= Henry Garfield Pardy =

Canadian politician

Henry Garfield "Gar" Pardy is a former diplomat in the Canadian Department of Foreign Affairs. Although he retired as director general of the consular affairs bureau in 2003, but has maintained a strong presence in the department.

When Foreign Affairs began making press statements on the Omar Khadr case through Pardy in 2002, legal adviser Colleen Swords sent him an eMail telling him to "claw back on the fact [Omar] is a minor" in his statements on the case. The same year, he was considered instrumental in seeking consular services for Maher Arar as he was detained in a Syrian prison.

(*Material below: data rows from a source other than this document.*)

(* ===== verification/CronProps.v ===== *)
(** The properties of recurring schedules: what [Next] returns, and when. *)
From S2P Require Import Prelude Redis Client Calendar Cron.

(** ** Iteration *)

Section iterate.
Context {A B : Type} (step : A → progress A B).

Fixpoint run_steps (k : nat) (a : A) : progress A B :=
  match k with
  | O => Running a
  | S k => match step a with Running a => run_steps k a | Finished_ b => Finished_ b end
  end.

Lemma run_steps_add j k a :
  run_steps (j + k) a = match run_steps j a with Running a => run_steps k a | Finished_ b => Finished_ b end.
Proof. revert a. induction j as [|j IH]; intros a; cbn; [done |]. by destruct (step a). Qed.

Lemma iterate_steps n a : iterate step n a = run_steps (2 ^ n) a.
Proof.
  revert a. induction n as [|n IH]; intros a; [cbn; by destruct (step a) |].
  cbn [iterate]. rewrite IH. replace (2 ^ S n)%nat with (2 ^ n + 2 ^ n)%nat by (cbn; lia).
  rewrite run_steps_add. by destruct (run_steps (2 ^ n) a).
Qed.

(** With a measure that every step lowers, the loop ends, in a state it reached. *)
Lemma run_steps_end (P : A → Prop) (μ : A → Z) :
  (∀ a a', P a → step a = Running a' → P a' ∧ 0 <= μ a ∧ μ a' < μ a) →
  ∀ k a, P a → μ a < Z.of_nat k → ∃ a' b, P a' ∧ step a' = Finished_ b ∧ run_steps (S k) a = Finished_ b.
Proof.
  intros Hstep k. induction k as [|k IH]; intros a HP Hk.
  - cbn. destruct (step a) as [a'|b] eqn:E; [destruct (Hstep a a' HP E) as (_ & H0 & _); lia |]. eauto.
  - destruct (step a) as [a'|b] eqn:E; [| exists a, b; cbn; rewrite E; eauto].
    destruct (Hstep a a' HP E) as (HP' & _ & Hlt). destruct (IH a' HP' ltac:(lia)) as (x & b & Hx & Ex & Er).
    exists x, b. split; [done |]. split; [done |]. change (run_steps (S (S k)) a) with
      (match step a with Running a => run_steps (S k) a | Finished_ b => Finished_ b end). by rewrite E.
Qed.

Lemma iterate_ends (P : A → Prop) (μ : A → Z) n a :
  (∀ a a', P a → step a = Running a' → P a' ∧ 0 <= μ a ∧ μ a' < μ a) →
  P a → μ a < 2 ^ Z.of_nat n - 1 → ∃ a' b, P a' ∧ step a' = Finished_ b ∧ iterate step n a = Finished_ b.
Proof.
  intros Hstep HP Hμ. rewrite iterate_steps. assert (Z.of_nat (2 ^ n) = 2 ^ Z.of_nat n) as E by by rewrite Nat2Z.inj_pow.
  assert (2 ^ n = S (2 ^ n - 1))%nat as -> by (pose proof (Nat.pow_nonzero 2 n ltac:(lia)); lia).
  apply (run_steps_end P μ); [done | done | lia].
Qed.

(** A state the step maps to itself is never left. *)
Lemma run_steps_stuck k m a a' :
  run_steps k a = Running a' → step a' = Running a' → ∃ x, run_steps m a = Running x.
Proof.
  intros Hk Hs. assert (∀ j, run_steps j a' = Running a') as Hst by (induction j; cbn; [done | by rewrite Hs]).
  destruct (decide (m <= k)%nat) as [Hm|Hm].
  - replace k with (m + (k - m))%nat in Hk by lia. rewrite run_steps_add in Hk.
    destruct (run_steps m a) as [x|b]; [by exists x | done].
  - replace m with (k + (m - k))%nat by lia. rewrite run_steps_add, Hk. eauto.
Qed.
End iterate.

(** ** The scan in a zone with one offset *)

Section fixed.
Context (off : Z) (Hoff : off mod 60 = 0) (e : Expr).
Notation l := (mkLocation off []).

Lemma Date_fixed y m d hh mm ss :
  Date y m d hh mm ss l = (day_number y m d - epoch) * 86400 + hh * 3600 + mm * 60 + ss - off.
Proof.
  unfold Date, lookup_zone. cbn. destruct (Z.eqb_spec off 0); [lia | done].
Qed.

Lemma day_of_fixed t : day_of l t = (t + off) / 86400 + epoch.
Proof. done. Qed.

(** What decides a match, from the day and the second of the day. *)
Definition matches (t : Z) : bool :=
  Z.testbit (e_month e) (Month l t) && dayMatches e l t && Z.testbit (e_hour e) (Hour l t)
  && Z.testbit (e_minute e) (Minute l t).

Lemma day_same t u : day_of l t = day_of l u →
  Month l t = Month l u ∧ dayMatches e l t = dayMatches e l u ∧ Year l t = Year l u.
Proof.
  intros E. unfold dayMatches, Day, Weekday, Month, Year. by rewrite E.
Qed.

Lemma month_jump t :
  let t2 := AddDate 0 1 0 l (Date (Year l t) (Month l t) 1 0 0 0 l) in
  t2 = (day_number (Year l t) (Month l t + 1) 1 - epoch) * 86400 - off ∧
  ∀ u, t <= u < t2 → Month l u = Month l t.
Proof.
  cbv zeta. set (y := Year l t). set (m := Month l t).
  destruct (date_of_spec (day_of l t)) as (Hm & Hd & _). fold y m in Hm, Hd.
  change (d_year (date_of (day_of l t))) with y in Hd. change (d_month (date_of (day_of l t))) with m in Hm, Hd.
  rewrite Date_fixed. set (t1 := _ - off).
  assert (day_of l t1 = day_number y m 1) as E1.
  { rewrite day_of_fixed. unfold t1. generalize (day_number y m 1). intros x. Z.to_euclidean_division_equations. lia. }
  assert (second_of_day l t1 = 0) as Es.
  { unfold second_of_day. cbn. unfold t1. Z.to_euclidean_division_equations. lia. }
  assert (day_number y m 1 < day_number y (m + 1) 1) as Hlt by lia.
  destruct (date_of_month (day_number y m 1) y m Hm ltac:(lia)) as [Ey Em].
  destruct (date_of_spec (day_number y m 1)) as (_ & _ & Ed & _). rewrite Ey, Em in Ed.
  rewrite (day_number_1 y m (d_day _)) in Ed.
  assert (AddDate 0 1 0 l t1 = (day_number y (m + 1) 1 - epoch) * 86400 - off) as E2.
  { unfold AddDate, Year, Month, Day, Hour, Minute, Second. rewrite E1, Es, Ey, Em.
    replace (d_day (date_of (day_number y m 1))) with 1 by lia. rewrite Date_fixed.
    change (0 / 3600) with 0. change (0 mod 3600 / 60) with 0. change (0 mod 60) with 0.
    rewrite !Z.add_0_r. lia. }
  split; [exact E2 |]. rewrite E2. intros u Hu.
  assert (day_of l t <= day_of l u < day_number y (m + 1) 1) as Hdu.
  { rewrite !day_of_fixed in *. split; [apply Z.add_le_mono_r, Z.div_le_mono; lia |].
    assert ((u + off) / 86400 < day_number y (m + 1) 1 - epoch); [| lia]. apply Z.div_lt_upper_bound; lia. }
  unfold Month at 1. destruct (date_of_month (day_of l u) y m Hm ltac:(lia)) as [_ ->]. done.
Qed.

Lemma day_jump t :
  let t2 := AddDate 0 0 1 l (Date (Year l t) (Month l t) (Day l t) 0 0 0 l) in
  t2 = (day_of l t + 1 - epoch) * 86400 - off ∧ ∀ u, t <= u < t2 → day_of l u = day_of l t.
Proof.
  cbv zeta. destruct (date_of_spec (day_of l t)) as (Hm & Hd & En & _). set (n := day_of l t) in *.
  assert (day_number (Year l t) (Month l t) (Day l t) = n) as En' by exact En.
  rewrite Date_fixed, En'. set (t1 := _ - off).
  assert (day_of l t1 = n) as E1.
  { rewrite day_of_fixed. unfold t1. Z.to_euclidean_division_equations. lia. }
  assert (second_of_day l t1 = 0) as Es.
  { unfold second_of_day. cbn. unfold t1. Z.to_euclidean_division_equations. lia. }
  assert (AddDate 0 0 1 l t1 = (n + 1 - epoch) * 86400 - off) as E2.
  { unfold AddDate, Year, Month, Day, Hour, Minute, Second. rewrite E1, Es, Date_fixed, !Z.add_0_r, day_number_1.
    rewrite day_number_1 in En. change (0 / 3600) with 0. change (0 mod 3600 / 60) with 0. change (0 mod 60) with 0. lia. }
  split; [exact E2 |]. rewrite E2. intros u Hu. unfold n. rewrite !day_of_fixed. f_equal.
  unfold n in Hu. rewrite day_of_fixed in Hu. Z.to_euclidean_division_equations. lia.
Qed.
(* ===== verification/PollerProps.v ===== *)
(** Delayed jobs are kept: whatever number of pollers run beside each other and
    wherever they stop, a job a client was told is scheduled is in the index or
    has been dispatched or parked. *)
From S2P Require Import Prelude Redis Client Kafka Protocol Interleave Store Sql ScheduleIndex ScheduleIndexProps Poller.

(** ** What a read gives *)

Section reading.
Context (topic : string) (payload : Z -> Z -> option string) (expired : Z -> Z -> Prop).

(** Brokers that answer truthfully: what is below the start of a partition is
    gone, and a record has the value that was written. *)
Definition honest (b : broker) : Prop :=
  (∀ low p o, br_start b = Ok low → o < default 0 (low !! p) → expired p o) ∧
  (∀ l late r, PollRecords l late ∈ br_polls b → r ∈ l → rec_topic r = topic →
     payload (rec_partition r) (rec_offset r) = Some (rec_value r)).

Definition truthful (found : gmap string string) : Prop :=
  ∀ loc v, found !! loc = Some v → ∃ p o, loc = BuildKey p o ∧ payload p o = Some v.

Lemma take_record_truthful r reads found reads' found' n :
  payload (rec_partition r) (rec_offset r) = Some (rec_value r) → truthful found →
  take_record r reads found = (reads', found', n) → truthful found'.
Proof.
  intros Hr. revert reads' found' n. induction reads as [|w reads IH]; intros reads' found' n Hf E; cbn in E; [by simplify_eq |].
  destruct (Z.eqb_spec (pw_partition w) (rec_partition r)) as [Hp|Hp]; cbn in E.
  - repeat case_decide; try (by simplify_eq); destruct (_ <? _); simplify_eq; try done.
    intros loc v. rewrite lookup_insert_Some. intros [[<- <-]|[_ Hl]]; [| by apply Hf].
    exists (pw_partition w), (rec_offset r). by rewrite Hp.
  - destruct (take_record r reads found) as [[a b] c] eqn:E'. simplify_eq. by eapply IH.
Qed.

Lemma take_records_truthful l : ∀ reads found remaining reads' found' n,
  (∀ r, r ∈ l → rec_topic r = topic → payload (rec_partition r) (rec_offset r) = Some (rec_value r)) →
  truthful found → take_records topic l reads found remaining = (reads', found', n) → truthful found'.
Proof.
  induction l as [|r l IH]; intros reads found remaining reads' found' n Hl Hf E; cbn in E; [by simplify_eq |].
  destruct (String.eqb_spec (rec_topic r) topic) as [Ht|]; cbn in E.
  - destruct (take_record r reads found) as [[a b] c] eqn:E'. eapply IH; [| | exact E]; [intros; apply Hl; [by right | done] |].
    eapply take_record_truthful; [| exact Hf | exact E']. apply Hl; [by left | done].
  - eapply IH; [| exact Hf | exact E]. intros; apply Hl; [by right | done].
Qed.

Lemma poll_loop_truthful polls : ∀ reads found remaining found' e,
  (∀ l late r, PollRecords l late ∈ polls → r ∈ l → rec_topic r = topic →
     payload (rec_partition r) (rec_offset r) = Some (rec_value r)) →
  truthful found → poll_loop topic polls reads found remaining = Some (found', e) → truthful found'.
Proof.
  induction polls as [|x polls IH]; intros reads found remaining found' e Hp Hf E; cbn in E;
    (destruct (remaining <=? 0); [by simplify_eq |]); [done |].
  destruct x as [x|l late]; [by simplify_eq |]. destruct (take_records topic l reads found remaining) as [[a b] c] eqn:E'.
  assert (truthful b) as Hb.
  { eapply take_records_truthful; [| exact Hf | exact E']. intros r Hr. eapply Hp; [by left | done]. }
  destruct late; [by simplify_eq |]. eapply IH; [| exact Hb | exact E]. intros l' late' r Hl. eapply Hp. by right.
Qed.

Lemma read_plan_lost low high by_ loc :
  loc ∈ (read_plan low high by_).2 → ∃ p o, loc = BuildKey p o ∧ o < default 0 (low !! p).
Proof.
  unfold read_plan. cbn. intros (l & Hl & ([w l'] & -> & ([p os] & [= -> ->] & _)%list_elem_of_fmap)%list_elem_of_fmap)%list_elem_of_join.
  apply list_elem_of_fmap in Hl as (o & -> & [Ho _]%list_elem_of_filter). eauto.
Qed.

(** What a read reports lost is gone, and what it found was written there. *)
Lemma Read_honest b by_ r e :
  honest b → Read topic b by_ = Some (r, e) →
  (∀ loc, loc ∈ Lost_ r → ∃ p o, loc = BuildKey p o ∧ expired p o) ∧ truthful (Found r).
Proof.
  intros [Hs Hp]. unfold Read.
  assert (truthful ∅) as He by (intros loc v Hl; by rewrite lookup_empty in Hl).
  assert (∀ loc, loc ∈ @nil string → ∃ p o, loc = BuildKey p o ∧ expired p o) as Hn
    by (intros loc Hl; by apply elem_of_nil in Hl).
  case_decide; [by intros [= <- <-] |].
  destruct (br_start b) as [low|x] eqn:Eb; [| by intros [= <- <-]].
  destruct (br_end b) as [high|x]; [| by intros [= <- <-]].
  destruct (read_plan low high by_) as [reads lost] eqn:Er.
  assert (∀ loc, loc ∈ lost → ∃ p o, loc = BuildKey p o ∧ expired p o) as Hl.
  { intros loc Hl. destruct (read_plan_lost low high by_ loc) as (p & o & -> & Ho); [by rewrite Er |]. eauto. }
  case_decide; [by intros [= <- <-] |]. destruct (br_client b); [by intros [= <- <-] |].
  destruct (poll_loop topic (br_polls b) reads ∅ (total_want reads)) as [[found e']|] eqn:El; [| done].
  intros [= <- <-]. split; [done |]. cbn. eapply poll_loop_truthful; eauto.
Qed.
End reading.

(** ** Settled jobs *)

Section polling.
Context {St : Type} `{IL : IndexLaws St} `{J : Json}.
Context (topic dlt : string) (router : DaemonRouter).
Context (payload : Z -> Z -> option string) (expired : Z -> Z -> Prop) (cancelled : string -> Prop).

Notation pworld := (sched_world St).

(** Why a member may leave the index: its record is gone from the topic, is no
    JSON object, belongs to a cancelled batch, was produced to where it routes,
    or a letter about it is on the dead-letter topic. *)
Inductive settled (log : list pmessage) (m : string) : Prop :=
| settled_lost pm : ParseMember m = Some pm → expired (Partition pm) (Offset pm) → settled log m
| settled_garbage pm raw e :
    ParseMember m = Some pm → payload (Partition pm) (Offset pm) = Some raw → unmarshal raw = Bad e → settled log m
| settled_cancelled pm raw d :
    ParseMember m = Some pm → payload (Partition pm) (Offset pm) = Some raw → unmarshal raw = Ok d →
    cancelled (str_field (fields d) "batch_id") → settled log m
| settled_produced pm raw d rt key part :
    ParseMember m = Some pm → payload (Partition pm) (Offset pm) = Some raw → unmarshal raw = Ok d →
    (route router (fields d) = Routed rt ∨ ∃ rt0 t l p, route router (fields d) = ByTenant rt0 t l ∧ rt = with_partition rt0 p) →
    key = route_key rt (fields d) → mkPMsg (Rt_Topic rt) key part raw ∈ log → settled log m
| settled_unroutable pm raw d e letter :
    ParseMember m = Some pm → payload (Partition pm) (Offset pm) = Some raw → unmarshal raw = Ok d →
    route router (fields d) = Unroutable e → marshal (route_letter (JobID pm) raw (fields d) e) = Ok letter →
    mkPMsg dlt (JobID pm) None letter ∈ log → settled log m
| settled_unread pm misses letter :
    ParseMember m = Some pm → maxReadMisses <= misses →
    marshal (miss_letter topic (JobID pm) (BuildKey (Partition pm) (Offset pm)) misses) = Ok letter →
    mkPMsg dlt (JobID pm) None letter ∈ log → settled log m.

Lemma settled_log_mono log log' m : log ⊆ log' → settled log m → settled log' m.
Proof.
  intros Hl []; [by eapply settled_lost | by eapply settled_garbage | by eapply settled_cancelled
    | by eapply settled_produced; eauto | by eapply settled_unroutable; eauto | by eapply settled_unread; eauto].
Qed.

(** No two members a client has tried to schedule are in each other's way. *)
Definition apart (tried : gset string) : Prop := ∀ a m, a ∈ tried → m ∈ tried → covers a m → a = m.

Record poll_inv (w : pworld) : Prop := {
  pi_sound : sound (sw_store w);
  pi_held : held (sw_store w) ⊆ sw_tried w;
  pi_kept : sw_kept w ⊆ sw_tried w;
  pi_brokers : Forall (honest topic payload expired) (sw_brokers w);
  pi_cancel : ∀ f b, f ∈ sw_cancel w → f b = (true, None) → cancelled b;
  pi_jobs : apart (sw_tried w) → ∀ m, m ∈ sw_kept w → m ∈ held (sw_store w) ∨ settled (sw_log w) m
}.

Definition grows (w w' : pworld) : Prop := sw_log w ⊆ sw_log w' ∧ sw_tried w ⊆ sw_tried w'.

#[local] Instance grows_pre : PreOrder grows.
Proof. split; [by split |]. intros a b c [H1 H2] [H3 H4]. split; [intros x Hx; auto | set_solver]. Qed.

Notation wpp := (wps (exec_pop topic) poll_inv grows).

#[local] Definition wpp_then {A B} := @wps_then _ _ (exec_pop topic) poll_inv grows grows_pre A B.
#[local] Definition wpp_mono {A} := @wps_mono _ _ (exec_pop topic) poll_inv grows grows_pre A.

(** ** One rule per call *)

Lemma inv_with_store w s :
  poll_inv w → sound s → held s ⊆ held (sw_store w) →
  (apart (sw_tried w) → ∀ m, m ∈ held (sw_store w) → m ∉ held s → settled (sw_log w) m) → poll_inv (with_store s w).
Proof.
  intros [I1 I2 I3 I4 I5 I6] Hs Hh Hl. split; cbn; [done | set_solver | done | done | done |].
  intros Ha m Hm. destruct (I6 Ha m Hm) as [Hin|]; [| by right].
  destruct (decide (m ∈ held s)); [by left | right]. by apply Hl.
Qed.

Lemma wp_store {X} (f : St → St * X) w Q :
  (∀ w1 s x, grows w w1 → poll_inv w1 → f (sw_store w1) = (s, x) →
     sound s ∧ held s ⊆ held (sw_store w1) ∧
     (apart (sw_tried w1) → ∀ m, m ∈ held (sw_store w1) → m ∉ held s → settled (sw_log w1) m) ∧ Q (with_store s w1) x) →
  wpp (perform (OStore f)) w Q.
Proof.
  intros Hf. apply wps_perform. intros w1 Hw Hi w2 x E. cbn in E. destruct (f (sw_store w1)) as [s y] eqn:Ef. simplify_eq.
  destruct (Hf w1 s x Hw Hi Ef) as (? & ? & ? & ?). split; [by apply inv_with_store |]. by split.
Qed.

(** A call of the index that keeps what it holds. *)
Lemma wp_store_keep {X} (f : St → St * X) w (Q : pworld → X → Prop) :
  (∀ s s' x, sound s → f s = (s', x) → sound s' ∧ held s' = held s) →
  (∀ w1 x, grows w w1 → Q w1 x) → wpp (perform (OStore f)) w Q.
Proof.
  intros Hf HQ. apply wp_store. intros w1 s x Hw Hi E. destruct (Hf _ _ _ (pi_sound _ Hi) E) as [Hs ->].
  split; [done |]. split; [done |]. split; [done |]. by apply HQ.
Qed.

He was called to testify before the Royal Commission investigating the matter on October 24, 2005.

After that, Pardy became notable for his "sharp" rebukes to Canadians held by foreign governments pleading for Canadian assistance.

Pardy recently organized a letter from more than 100 former ambassadors criticizing the Harper government for attacking the credibility of diplomat Richard Colvin, who says he warned the government in 2006 about torture.

In an interview with the Canadian Broadcast Corporation (CBC) on April 8, 2010, Pardy was interviewed regarding the case of Nazia Quazi, a dual Indian and Canadian citizen who, after visiting her father in Saudi Arabia, was unable to return to Canada, since her father was able to assume "guardianship" over her and block her exit from the country, in accordance with Islamic law and tradition. Pardy suggested that Canadian policy toward Israel was to blame for Ms. Quazi's situation. Pardy argued that "the fact that we [Canada] have taken ourselves out as a balanced observer [regarding the Israeli-Palestinian conflict] ... is not looked at with any degree of friendliness in Saudi Arabia." When the host directly asked him "Are you suggesting that Canada’s Israel policy could leave young Canadian women in limbo?", Mr. Pardy replied "Yes."

Pardy was subsequently criticized for his comments by Jonathan Kay in the National Post who wrote rhetorically that "when a repressive Arab Muslim theocracy seizes a Canadian citizen under cover of blatantly misogynistic Wahabi Islamic rules governing women, the real villain can be traced back to … Israel."

In August 2011, Pardy sharply criticized the Canadian government for issuing a press release which he claimed "could have been issued by the Foreign Ministry of the government of Israel without changes" while adding that "The only thing missing was a background chorus of "Hava Nagila"."

From 1989 to 1992, Pardy was the Canadian Ambassador to Costa Rica, Honduras, Nicaragua, Panama, and El Salvador.

In March, 2016, the Rideau Institute published a report Pardy wrote, on the erosion in Canada's provision of consular services to its citizens in foreign country.
On March 29, 2016, an editorial in the Ottawa Citizen called for Justin Trudeau's ministry to pay attention to Pardy's report.